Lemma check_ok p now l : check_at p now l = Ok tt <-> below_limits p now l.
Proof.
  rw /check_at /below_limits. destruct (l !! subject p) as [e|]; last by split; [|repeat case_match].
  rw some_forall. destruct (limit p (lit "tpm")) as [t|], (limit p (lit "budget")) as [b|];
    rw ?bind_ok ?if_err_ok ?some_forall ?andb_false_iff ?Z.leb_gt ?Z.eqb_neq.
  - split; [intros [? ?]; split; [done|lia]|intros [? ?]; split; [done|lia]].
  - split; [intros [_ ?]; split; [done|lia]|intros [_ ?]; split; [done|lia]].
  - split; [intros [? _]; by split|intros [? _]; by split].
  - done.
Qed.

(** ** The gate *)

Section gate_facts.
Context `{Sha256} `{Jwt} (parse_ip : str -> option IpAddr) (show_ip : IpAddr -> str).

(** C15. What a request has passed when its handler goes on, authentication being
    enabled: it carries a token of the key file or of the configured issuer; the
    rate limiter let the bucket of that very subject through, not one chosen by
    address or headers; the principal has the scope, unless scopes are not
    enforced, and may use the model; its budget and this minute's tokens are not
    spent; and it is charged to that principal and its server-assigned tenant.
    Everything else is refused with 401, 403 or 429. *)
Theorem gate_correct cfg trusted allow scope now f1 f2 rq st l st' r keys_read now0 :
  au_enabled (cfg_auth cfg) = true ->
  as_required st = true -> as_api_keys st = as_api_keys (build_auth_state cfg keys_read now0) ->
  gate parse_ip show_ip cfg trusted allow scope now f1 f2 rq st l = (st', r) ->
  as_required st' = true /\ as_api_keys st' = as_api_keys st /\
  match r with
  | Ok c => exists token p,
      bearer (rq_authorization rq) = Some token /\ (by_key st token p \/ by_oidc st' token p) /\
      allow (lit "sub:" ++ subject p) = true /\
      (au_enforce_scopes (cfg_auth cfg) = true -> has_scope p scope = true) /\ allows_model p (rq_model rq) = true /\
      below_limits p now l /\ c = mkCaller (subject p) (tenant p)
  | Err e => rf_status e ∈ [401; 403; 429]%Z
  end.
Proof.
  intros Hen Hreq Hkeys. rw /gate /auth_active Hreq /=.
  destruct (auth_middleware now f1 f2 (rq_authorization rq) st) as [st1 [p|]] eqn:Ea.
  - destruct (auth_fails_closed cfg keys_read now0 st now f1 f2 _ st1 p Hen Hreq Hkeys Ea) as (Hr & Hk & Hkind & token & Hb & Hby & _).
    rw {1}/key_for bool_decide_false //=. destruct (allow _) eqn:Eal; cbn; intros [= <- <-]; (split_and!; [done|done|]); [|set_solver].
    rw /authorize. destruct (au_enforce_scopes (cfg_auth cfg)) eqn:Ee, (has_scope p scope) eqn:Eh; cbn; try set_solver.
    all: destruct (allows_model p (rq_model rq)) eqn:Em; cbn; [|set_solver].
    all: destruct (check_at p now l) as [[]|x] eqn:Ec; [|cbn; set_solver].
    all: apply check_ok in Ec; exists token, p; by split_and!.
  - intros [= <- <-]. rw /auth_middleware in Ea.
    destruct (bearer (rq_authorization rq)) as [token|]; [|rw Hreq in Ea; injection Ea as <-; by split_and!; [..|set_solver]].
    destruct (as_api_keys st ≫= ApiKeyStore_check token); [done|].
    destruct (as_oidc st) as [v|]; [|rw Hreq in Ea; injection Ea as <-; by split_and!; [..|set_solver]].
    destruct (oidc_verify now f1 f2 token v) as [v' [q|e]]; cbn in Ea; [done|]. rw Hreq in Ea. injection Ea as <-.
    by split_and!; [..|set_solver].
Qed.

══════════════════════════════

= EXERCISE DETAILS =
Within the data above, the span starting at the line containing "- split; [intros [? _];" and ending at the line containing "address or headers;" is to be retyped exactly, with no other lines.

= OUTPUT =
  - split; [intros [? _]; by split|intros [? _]; by split].
  - done.
Qed.

(** ** The gate *)

Section gate_facts.
Context `{Sha256} `{Jwt} (parse_ip : str -> option IpAddr) (show_ip : IpAddr -> str).

(** C15. What a request has passed when its handler goes on, authentication being
    enabled: it carries a token of the key file or of the configured issuer; the
    rate limiter let the bucket of that very subject through, not one chosen by
    address or headers; the principal has the scope, unless scopes are not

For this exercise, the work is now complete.